Problem requirements:
Look through the material below and copy every line containing the word "scanexp".

Dataset:
■ ■ ■ ■ ■ ■ ■
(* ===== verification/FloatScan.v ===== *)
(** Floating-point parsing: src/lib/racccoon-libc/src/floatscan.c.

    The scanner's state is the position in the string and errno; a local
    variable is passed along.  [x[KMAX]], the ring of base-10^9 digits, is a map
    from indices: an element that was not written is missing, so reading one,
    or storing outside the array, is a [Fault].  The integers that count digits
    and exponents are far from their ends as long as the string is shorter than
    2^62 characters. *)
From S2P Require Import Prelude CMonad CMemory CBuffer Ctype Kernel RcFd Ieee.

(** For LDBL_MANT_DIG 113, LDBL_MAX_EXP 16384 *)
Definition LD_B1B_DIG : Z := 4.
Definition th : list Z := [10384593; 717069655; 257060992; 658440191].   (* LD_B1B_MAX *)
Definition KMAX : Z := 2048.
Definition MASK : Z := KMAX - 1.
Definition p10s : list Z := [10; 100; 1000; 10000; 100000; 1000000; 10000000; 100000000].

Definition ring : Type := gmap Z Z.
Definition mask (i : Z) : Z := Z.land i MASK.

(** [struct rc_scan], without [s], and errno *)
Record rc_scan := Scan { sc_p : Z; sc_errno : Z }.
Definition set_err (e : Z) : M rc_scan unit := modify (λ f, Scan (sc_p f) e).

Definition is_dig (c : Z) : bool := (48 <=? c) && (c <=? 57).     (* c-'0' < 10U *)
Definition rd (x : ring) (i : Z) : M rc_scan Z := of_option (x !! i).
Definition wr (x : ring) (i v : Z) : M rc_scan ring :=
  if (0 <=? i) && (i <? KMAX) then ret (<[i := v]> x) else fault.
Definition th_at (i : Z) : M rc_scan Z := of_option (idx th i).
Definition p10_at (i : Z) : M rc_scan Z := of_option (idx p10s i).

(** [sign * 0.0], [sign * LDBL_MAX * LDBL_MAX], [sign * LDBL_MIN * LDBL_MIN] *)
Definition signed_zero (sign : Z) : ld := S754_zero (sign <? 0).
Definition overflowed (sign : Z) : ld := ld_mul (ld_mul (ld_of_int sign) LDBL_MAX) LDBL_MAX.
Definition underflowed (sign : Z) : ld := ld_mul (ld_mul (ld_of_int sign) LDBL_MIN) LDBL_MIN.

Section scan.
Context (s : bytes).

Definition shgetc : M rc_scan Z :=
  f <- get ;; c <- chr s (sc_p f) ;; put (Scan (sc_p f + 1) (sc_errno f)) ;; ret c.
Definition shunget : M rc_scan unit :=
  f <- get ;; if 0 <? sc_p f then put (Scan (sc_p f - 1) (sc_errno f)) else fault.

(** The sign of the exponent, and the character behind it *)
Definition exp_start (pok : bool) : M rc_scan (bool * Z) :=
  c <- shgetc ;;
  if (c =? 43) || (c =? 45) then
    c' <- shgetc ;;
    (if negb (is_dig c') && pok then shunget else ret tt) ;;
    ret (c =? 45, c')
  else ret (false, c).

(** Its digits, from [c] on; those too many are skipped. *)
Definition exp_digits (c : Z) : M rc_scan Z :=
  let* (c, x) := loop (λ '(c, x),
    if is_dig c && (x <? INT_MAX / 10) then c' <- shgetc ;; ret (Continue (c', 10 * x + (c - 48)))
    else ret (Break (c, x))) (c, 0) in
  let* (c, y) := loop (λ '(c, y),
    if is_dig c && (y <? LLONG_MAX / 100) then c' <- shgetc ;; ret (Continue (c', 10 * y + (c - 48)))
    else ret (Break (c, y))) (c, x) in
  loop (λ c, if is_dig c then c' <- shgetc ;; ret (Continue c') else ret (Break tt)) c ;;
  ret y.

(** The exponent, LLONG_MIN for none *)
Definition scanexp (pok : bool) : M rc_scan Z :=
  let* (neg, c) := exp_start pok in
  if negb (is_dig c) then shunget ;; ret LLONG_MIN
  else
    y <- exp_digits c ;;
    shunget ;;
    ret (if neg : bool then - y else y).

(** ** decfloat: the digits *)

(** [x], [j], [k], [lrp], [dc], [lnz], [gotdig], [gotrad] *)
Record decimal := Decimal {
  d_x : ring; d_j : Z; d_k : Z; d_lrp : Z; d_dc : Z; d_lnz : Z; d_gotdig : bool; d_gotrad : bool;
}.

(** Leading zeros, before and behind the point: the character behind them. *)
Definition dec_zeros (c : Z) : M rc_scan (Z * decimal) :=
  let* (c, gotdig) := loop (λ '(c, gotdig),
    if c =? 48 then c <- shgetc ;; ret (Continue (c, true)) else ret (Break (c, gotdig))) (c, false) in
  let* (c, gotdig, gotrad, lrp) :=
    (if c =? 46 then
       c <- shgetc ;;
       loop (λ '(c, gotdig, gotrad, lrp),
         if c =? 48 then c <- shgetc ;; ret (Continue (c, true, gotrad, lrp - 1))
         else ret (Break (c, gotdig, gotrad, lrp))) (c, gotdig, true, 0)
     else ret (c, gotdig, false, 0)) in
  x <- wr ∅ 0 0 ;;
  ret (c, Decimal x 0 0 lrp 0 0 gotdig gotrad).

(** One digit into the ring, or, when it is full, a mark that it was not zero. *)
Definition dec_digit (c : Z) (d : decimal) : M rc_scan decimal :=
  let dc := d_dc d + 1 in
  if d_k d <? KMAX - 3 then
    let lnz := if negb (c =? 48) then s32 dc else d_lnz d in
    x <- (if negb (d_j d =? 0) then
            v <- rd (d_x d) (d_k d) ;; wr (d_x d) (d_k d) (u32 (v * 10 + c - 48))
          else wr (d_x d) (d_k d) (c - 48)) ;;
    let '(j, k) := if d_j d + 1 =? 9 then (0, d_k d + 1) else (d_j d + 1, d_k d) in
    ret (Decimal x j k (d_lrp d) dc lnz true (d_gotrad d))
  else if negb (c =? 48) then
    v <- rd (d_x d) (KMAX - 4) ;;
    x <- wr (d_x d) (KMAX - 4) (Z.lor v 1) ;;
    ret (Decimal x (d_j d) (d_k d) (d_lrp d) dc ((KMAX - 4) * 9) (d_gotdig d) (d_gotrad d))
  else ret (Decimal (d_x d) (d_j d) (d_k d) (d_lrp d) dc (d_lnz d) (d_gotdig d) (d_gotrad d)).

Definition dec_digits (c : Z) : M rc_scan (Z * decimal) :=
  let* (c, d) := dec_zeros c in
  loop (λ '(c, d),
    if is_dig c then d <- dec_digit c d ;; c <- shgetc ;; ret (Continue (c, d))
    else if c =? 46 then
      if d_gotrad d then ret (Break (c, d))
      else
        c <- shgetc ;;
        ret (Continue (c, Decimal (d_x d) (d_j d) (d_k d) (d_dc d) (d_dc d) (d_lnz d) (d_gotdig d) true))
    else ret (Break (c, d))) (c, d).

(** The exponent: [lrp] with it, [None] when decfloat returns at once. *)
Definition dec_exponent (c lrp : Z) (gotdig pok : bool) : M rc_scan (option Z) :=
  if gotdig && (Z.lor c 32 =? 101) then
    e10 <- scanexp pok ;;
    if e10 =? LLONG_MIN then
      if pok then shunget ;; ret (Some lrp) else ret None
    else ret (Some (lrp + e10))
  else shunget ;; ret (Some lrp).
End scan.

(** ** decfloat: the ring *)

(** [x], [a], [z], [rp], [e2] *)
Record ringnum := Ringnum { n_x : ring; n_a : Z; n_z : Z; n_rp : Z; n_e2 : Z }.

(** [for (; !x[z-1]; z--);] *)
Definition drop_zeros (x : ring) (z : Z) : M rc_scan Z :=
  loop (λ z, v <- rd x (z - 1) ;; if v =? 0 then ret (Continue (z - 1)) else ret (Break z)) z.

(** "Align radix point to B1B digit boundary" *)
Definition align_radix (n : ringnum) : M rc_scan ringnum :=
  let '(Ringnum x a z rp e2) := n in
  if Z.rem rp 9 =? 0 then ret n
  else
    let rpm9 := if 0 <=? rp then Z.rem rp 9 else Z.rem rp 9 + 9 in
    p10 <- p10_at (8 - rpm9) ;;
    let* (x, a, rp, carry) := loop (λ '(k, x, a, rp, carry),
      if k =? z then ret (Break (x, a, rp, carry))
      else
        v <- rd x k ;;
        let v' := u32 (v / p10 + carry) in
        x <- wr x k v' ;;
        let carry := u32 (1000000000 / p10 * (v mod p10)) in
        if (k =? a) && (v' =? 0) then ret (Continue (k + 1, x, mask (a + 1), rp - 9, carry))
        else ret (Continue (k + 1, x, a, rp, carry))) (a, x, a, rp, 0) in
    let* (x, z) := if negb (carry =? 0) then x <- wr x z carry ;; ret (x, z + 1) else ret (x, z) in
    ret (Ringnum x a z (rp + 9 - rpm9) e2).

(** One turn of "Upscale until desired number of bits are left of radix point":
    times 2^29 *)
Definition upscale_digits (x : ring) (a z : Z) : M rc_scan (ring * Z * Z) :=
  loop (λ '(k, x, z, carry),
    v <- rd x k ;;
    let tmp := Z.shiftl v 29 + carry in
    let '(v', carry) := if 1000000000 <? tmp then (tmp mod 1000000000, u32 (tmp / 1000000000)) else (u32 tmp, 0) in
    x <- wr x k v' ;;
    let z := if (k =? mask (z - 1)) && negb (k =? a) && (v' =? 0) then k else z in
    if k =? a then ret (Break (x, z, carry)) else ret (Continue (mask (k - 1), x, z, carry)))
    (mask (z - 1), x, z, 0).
■ ■ ■ ■ ■ ■ ■
Solution for this problem:
Definition scanexp (pok : bool) : M rc_scan Z :=
    e10 <- scanexp pok ;;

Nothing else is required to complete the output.